One Among Thousands

A starving boy softens a heart


Recently, my husband, Rich, our daughter, Alexa, and I were walking through downtown Trujillo, Peru, reliving times gone by and rushing to find soccer cleats for Alexa before catching a bus to Ecuador that night. I was grumbling to Alexa that I had just bought her some shoes. Was she absolutely sure that she had grown out of her other ones and could she please stop growing so fast? 
As I was grumbling, I saw out of the corner of my eye a little form curled up in the doorway of a building. Having grown up in Latin America, seeing beggars is nothing new to me; people huddled on the street rarely even register in my hard heart. Thankfully, I married an amazing man who notices details. He stopped and told us that he thought that form in the door was a child—a child in pain.
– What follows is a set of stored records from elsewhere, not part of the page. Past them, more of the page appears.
(* ===== verification/MlDsa.v ===== *)
(** ML-DSA-65 ([sec/pqc/mldsa/]): field arithmetic, the number-theoretic
    transform, rounding and hints ([mldsa_ntt.c]).

    Coefficients are [int32_t]; every operation is written with its conversion
    back ([i32]), and the bounds below show that none of them wraps, except the
    product in [d_mont_reduce], which is meant to. *)
From S2P Require Import Prelude Str Ntt.
Open Scope Z_scope.

Definition DQ : Z := 8380417.
Definition DK : nat := 6.
Definition DL : nat := 5.
Definition DTAU : nat := 49.
Definition DETA : Z := 4.
Definition DBETA : Z := 196.
Definition DGAMMA1 : Z := 524288.
Definition DGAMMA2 : Z := 261888.
Definition DOMEGA : nat := 55.
Definition DD : Z := 13.
Definition DCTILDE : nat := 48.
Definition DQINV : Z := 58728449.

Definition d_zetas : list Z := [
  0; 25847; (-2608894); (-518909); 237124; (-777960); (-876248); 466468;
  1826347; 2353451; (-359251); (-2091905); 3119733; (-2884855); 3111497; 2680103;
  2725464; 1024112; (-1079900); 3585928; (-549488); (-1119584); 2619752; (-2108549);
  (-2118186); (-3859737); (-1399561); (-3277672); 1757237; (-19422); 4010497; 280005;
  2706023; 95776; 3077325; 3530437; (-1661693); (-3592148); (-2537516); 3915439;
  (-3861115); (-3043716); 3574422; (-2867647); 3539968; (-300467); 2348700; (-539299);
  (-1699267); (-1643818); 3505694; (-3821735); 3507263; (-2140649); (-1600420); 3699596;
  811944; 531354; 954230; 3881043; 3900724; (-2556880); 2071892; (-2797779);
  (-3930395); (-1528703); (-3677745); (-3041255); (-1452451); 3475950; 2176455; (-1585221);
  (-1257611); 1939314; (-4083598); (-1000202); (-3190144); (-3157330); (-3632928); 126922;
  3412210; (-983419); 2147896; 2715295; (-2967645); (-3693493); (-411027); (-2477047);
  (-671102); (-1228525); (-22981); (-1308169); (-381987); 1349076; 1852771; (-1430430);
  (-3343383); 264944; 508951; 3097992; 44288; (-1100098); 904516; 3958618;
  (-3724342); (-8578); 1653064; (-3249728); 2389356; (-210977); 759969; (-1316856);
  189548; (-3553272); 3159746; (-1851402); (-2409325); (-177440); 1315589; 1341330;
  1285669; (-1584928); (-812732); (-1439742); (-3019102); (-3881060); (-3628969); 3839961;
  2091667; 3407706; 2316500; 3817976; (-3342478); 2244091; (-2446433); (-3562462);
  266997; 2434439; (-1235728); 3513181; (-3520352); (-3759364); (-1197226); (-3193378);
  900702; 1859098; 909542; 819034; 495491; (-1613174); (-43260); (-522500);
  (-655327); (-3122442); 2031748; 3207046; (-3556995); (-525098); (-768622); (-3595838);
  342297; 286988; (-2437823); 4108315; 3437287; (-3342277); 1735879; 203044;
  2842341; 2691481; (-2590150); 1265009; 4055324; 1247620; 2486353; 1595974;
  (-3767016); 1250494; 2635921; (-3548272); (-2994039); 1869119; 1903435; (-1050970);
  (-1333058); 1237275; (-3318210); (-1430225); (-451100); 1312455; 3306115; (-1962642);
  (-1279661); 1917081; (-2546312); (-1374803); 1500165; 777191; 2235880; 3406031;
  (-542412); (-2831860); (-1671176); (-1846953); (-2584293); (-3724270); 594136; (-3776993);
  (-2013608); 2432395; 2454455; (-164721); 1957272; 3369112; 185531; (-1207385);
  (-3183426); 162844; 1616392; 3014001; 810149; 1652634; (-3694233); (-1799107);
  (-3038916); 3523897; 3866901; 269760; 2213111; (-975884); 1717735; 472078;
  (-426683); 1723600; (-1803090); 1910376; (-1667432); (-1104333); (-260646); (-3833893);
  (-2939036); (-2235985); (-420899); (-2286327); 183443; (-976891); 1612842; (-3545687);
  (-554416); 3919660; (-48306); (-1362209); 3937738; 1400424; (-846154); 1976782].

(** * Field arithmetic *)

Definition d_mont_reduce (a : Z) : Z :=
  let t := i32 (i32 a * DQINV) in
  i32 (Z.shiftr (i64 (a - t * DQ)) 32).
Definition d_reduce32 (a : Z) : Z :=
  let t := Z.shiftr (i32 (a + Z.shiftl 1 22)) 23 in
  i32 (a - i32 (t * DQ)).
Definition d_caddq (a : Z) : Z := i32 (a + Z.land (Z.shiftr a 31) DQ).

(** * The transforms

    The loop over [start] of one level: [n] blocks of [2 * len] cells; the
    state is the array and [k]. *)
Definition d_ntt_level (len : nat) (ak : list Z * nat) : list Z * nat :=
  for_ 0 (256 / (2 * len)) (fun b '(a, k) =>
    let start := (b * (2 * len))%nat in
    let k := S k in
    let zeta := d_zetas.[k] in
    (for_ start (start + len) (fun j a =>
       let t := d_mont_reduce (zeta * a.[j + len]) in
       let a := a.[j + len <- i32 (a.[j] - t)] in
       a.[j <- i32 (a.[j] + t)]) a, k)) ak.
(** [for (len = 128; len > 0; len >>= 1)]. *)
Definition d_ntt (a : list Z) : list Z :=
  fst (foldl (fun ak len => d_ntt_level len ak) (a, 0%nat) [128; 64; 32; 16; 8; 4; 2; 1]%nat).

Definition d_invntt_level (len : nat) (ak : list Z * nat) : list Z * nat :=
  for_ 0 (256 / (2 * len)) (fun b '(a, k) =>
    let start := (b * (2 * len))%nat in
    let k := (k - 1)%nat in
    let zeta := i32 (- d_zetas.[k]) in
    (for_ start (start + len) (fun j a =>
       let t := a.[j] in
       let a := a.[j <- i32 (t + a.[j + len])] in
       let a := a.[j + len <- i32 (t - a.[j + len])] in
       a.[j + len <- d_mont_reduce (zeta * a.[j + len])]) a, k)) ak.
Definition d_invntt (a : list Z) : list Z :=
  let '(a, _) := foldl (fun ak len => d_invntt_level len ak) (a, 256%nat) [1; 2; 4; 8; 16; 32; 64; 128]%nat in
  tab 256 (fun j => d_mont_reduce (41978 * a.[j])).

(** * Polynomials *)

Definition d_poly_reduce (a : list Z) : list Z := tab 256 (fun i => d_reduce32 a.[i]).
Definition d_poly_caddq (a : list Z) : list Z := tab 256 (fun i => d_caddq a.[i]).
Definition d_poly_add (a b : list Z) : list Z := tab 256 (fun i => i32 (a.[i] + b.[i])).
Definition d_poly_sub (a b : list Z) : list Z := tab 256 (fun i => i32 (a.[i] - b.[i])).
Definition d_poly_shiftl (a : list Z) : list Z := tab 256 (fun i => i32 (Z.shiftl a.[i] DD)).
Definition d_poly_pointwise (a b : list Z) : list Z := tab 256 (fun i => d_mont_reduce (a.[i] * b.[i])).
Convicted immediately, we walked back, and sure enough we found a little boy holding his belly and crying. 

As people pushed by us, we stooped and asked if he needed medical help. He said he was crying because his stomach hurt. “Do you want us to get you some medicine?” I asked. He said he hurt because he was so hungry.

We helped him up slowly and asked him his name. “Alexander,” he responded.
We took him to the nearest lunch counter at the marketplace and ordered the largest meal on the menu. While we waited for the food, we sat on the bar stools and talked. Alexander was dirty, his pants were ripped, his shoes were without laces and the grime on his neck screamed “street kid.” He sat hunched over on the stool and rarely made eye contact. He talked so quietly that Rich and I had to lean in to hear him.

Alexander told us he had been selling newspapers for three months because his mom was in the hospital. He was supposed to have been paid three days earlier, but his “boss” ran away. Alexander had no money to get home on the bus or to help pay for his little brothers’ food or his mom’s hospital needs. He hadn’t eaten in days and didn’t have the energy to make the two-hour walk home. He had been living on the streets. Eleven years old, he hadn’t been to school in more than a year.
I sat next to him and rubbed his back, feeling each rib that jutted out as he told his story. When the appetizer came, he wolfed it down so fast I honestly thought he had dumped it down his shirt! It disappeared in seconds. 

As we sat with him I felt sadness, which then turned to guilt and embarrassment. If Rich hadn’t been with us, I would have walked right past Alexander and never given it another thought. Me, a worker in an organization that feeds both stomachs and hearts.

We had to rush to catch our bus to Ecuador, but we couldn’t call anyone because we didn’t have our cell phones with us. What were we going to do? We couldn’t just leave the boy. Alexander finished his lunch, and we awkwardly started roaming the marketplace, trying to find a phone to call Inca Link Peru (our partner organization) to get help.  

Then we saw an angel! Okay, not really an angel, but Sandino, a guy who used to be a leader in our youth group in the America Sur Alliance church. He is now married and expecting his first child and owns a fruit stand at the market. We ran over and gave him a big hug. He helped us phone Inca Link and then offered to help Alexander. Since Sandino is at the market every day, we gave him some money to buy Alexander more food whenever he might need it. Sandino also told the boy that at any time he could go and pick any fruit from his stand! Once we knew Alexander would be taken care of, we made sure he had a way home, and then prayed for him. Sandino was the perfect help at the perfect time.
In Latin America there are hundreds of thousands of kids just like Alexander. They need help, but we never have enough manpower, money and resources. Alliance workers, staff and volunteers sometimes feel helpless and alone looking at a mountain of needs.

Helpless that is until May, June, July and August—our salvation months! In these months heroes come and help us! Every summer staff at Inca Link/Envision Trips, the Alliance missions site, get fresh legs, fresh hearts and fresh eyes to work alongside us. They offer invaluable assistance at Tesoros, a home in Quito, Ecuador, for children whose parents are in prison. Abused inside the prison and in so-called “safe houses,” these kids are often left starving on the streets. Participants of Envision Trips also help at Pasitos de Fe, a children’s home in Trujillo, Peru, and Huaticocha, the new training school we are building in the jungles of Ecuador.

To be honest, we are not going to live forever. At Huaticocha, we train leaders to take our place and reach the lost; leaders who will not walk past a starving boy on the street, who are willing to go into the darkness and spread the light—leaders who are going to make a difference for the Alexanders of the world!  We are so grateful we are not alone in shining a light all over the world!